US Defense Secretary Leon Panetta has demanded that US troops scheduled to remain in Iraq after the end of this year be granted immunity from local prosecution.
“I can say very clearly that any kind of U.S. presence (in Iraq) demands that we protect and provide the appropriate immunity for our soldiers,” Panetta said on October 6 after a two-day Brussels meeting of NATO officials that focused on military actions in Afghanistan and Libya.
The issue of immunity has become a deal-breaker for American diplomats and officials. The Obama administration redefined all US troops stationed in Iraq as “non-combat” in August of 2010, even though they continued combat missions. Some 5,000 troops will remain in Iraq after the end of 2011, who will be defined as “trainers” in the country. Iraqi leaders issued a statement, coinciding with Panetta’s speech, saying there was “no need” for those remaining troops to recieve special immunity from prosecution, reports AFP.

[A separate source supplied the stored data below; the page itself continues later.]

Lemma parse_entries entries : forall last p i,
  occursAt (listTokens entries last) i (tokens p) ->
  (i + List.length (listTokens entries last))%nat = List.length (tokens p) ->
  (forall e c, In (e, c) entries ->
     wellWritten expression p e /\ isCharacter c dCOMMA = true) ->
  match last with Some e => wellWritten expression p e | None => True end ->
  parse expression (atIndex i p) = consumeEntries expression i entries last p.
Proof.
  induction entries as [|[e c] entries IH]; intros last p i O L W Wl.
  - unfold listTokens in *. cbn [flat_map app] in *. cbn [consumeEntries].
    destruct last as [e|].
    + rewrite (parse_entry p i e O Wl).
      * apply parse_done. cbn [tokens index atIndex].
        destruct (consumeTrigger_index
                    (atIndex (i + List.length (entryTokens e) - 1) p) (entryName e)
                    (entryParameters expression p e)) as (_ & Ct & _).
        rewrite Ct. cbn [tokens atIndex]. lia.
      * replace (nth_error (tokens p) (i + List.length (entryTokens e))) with (@None Token);
          [exact I|]. symmetry. apply nth_error_None. lia.
    + apply parse_done. cbn [tokens index atIndex List.length] in *. lia.
  - unfold listTokens in *. cbn [flat_map fst snd] in *. cbn [consumeEntries].
    rewrite <- !app_assoc in O, L. cbn [app] in O, L.
    apply occursAt_app in O as [Oe O]. pose proof O as O'.
    apply occursAt_cons in O' as [Hc Or].
    destruct (W e c (or_introl eq_refl)) as [We Wc].
    rewrite (parse_entry p i e Oe We); [|now rewrite Hc].
    set (p' := consumeTrigger _ _ _).
    destruct (consumeTrigger_index
                (atIndex (i + List.length (entryTokens e) - 1) p) (entryName e)
                (entryParameters expression p e)) as (_ & Ct & Cs).
    fold p' in Ct, Cs. cbn [tokens start atIndex] in Ct, Cs.
    rewrite length_app in L. cbn [List.length] in L.
    apply IH.
    + rewrite Ct. replace (i + List.length (entryTokens e) + 1)%nat
        with (S (i + List.length (entryTokens e))) by lia. exact Or.
    + rewrite Ct. lia.
    + intros e' c' Hin. destruct (W e' c' (or_intror Hin)) as [We' Wc'].
      split; [|exact Wc']. now apply (wellWritten_start p).
    + destruct last as [el|]; [|exact I]. now apply (wellWritten_start p).
Qed.

Lemma consumeEntries_tokens entries : forall i p,
  index (consumeEntries expression i entries None p)
  = (i + List.length (listTokens entries None))%nat
  /\ tokens (consumeEntries expression i entries None p) = tokens p.
Proof.
  induction entries as [|[e c] entries IH]; intros i p; cbn [consumeEntries].
  - unfold listTokens. cbn. split; [lia | reflexivity].
  - destruct (IH (i + List.length (entryTokens e) + 1)%nat
                (consumeTrigger (atIndex (i + List.length (entryTokens e) - 1) p)
                   (entryName e) (entryParameters expression p e))) as [I T].
    rewrite I, T. unfold listTokens. cbn [flat_map fst snd].
    rewrite !length_app. cbn [List.length].
    destruct (consumeTrigger_index (atIndex (i + List.length (entryTokens e) - 1) p)
                (entryName e) (entryParameters expression p e)) as (_ & Ct & _).
    rewrite Ct. split; [lia | reflexivity].
Qed.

Many Iraqis harbor bitter feelings against American servicemen after several incidents that have occured during the rebuilding of Iraq. US troops have allegedly shot at locals at random checkpoints, and a 14-year-old Iraqi girl was allegedly raped and shot to death by troops in 2006. A 2007 shooting incident in Baghdad’s Nissor Square by Blackwater forces that left 17 Iraqis dead cost the immunity of private security contractors.
In addition to the remaining 5,000 training forces, Washington wants to keep a residual military presence in Iraq to counter a “growing Iranian influence throughout the Gulf region,” reports The Washington Post.
“Nearby Bahrain’s pro-Western monarchy has blamed Iran for the unrest among the country’s majority Shiite population,” the paper writes. “And Sunni-ruled Saudi Arabia, which deployed troops to Bahrain to crush the protests, has also faced unrest in the country’s Shiite-dominated eastern region facing Iran.”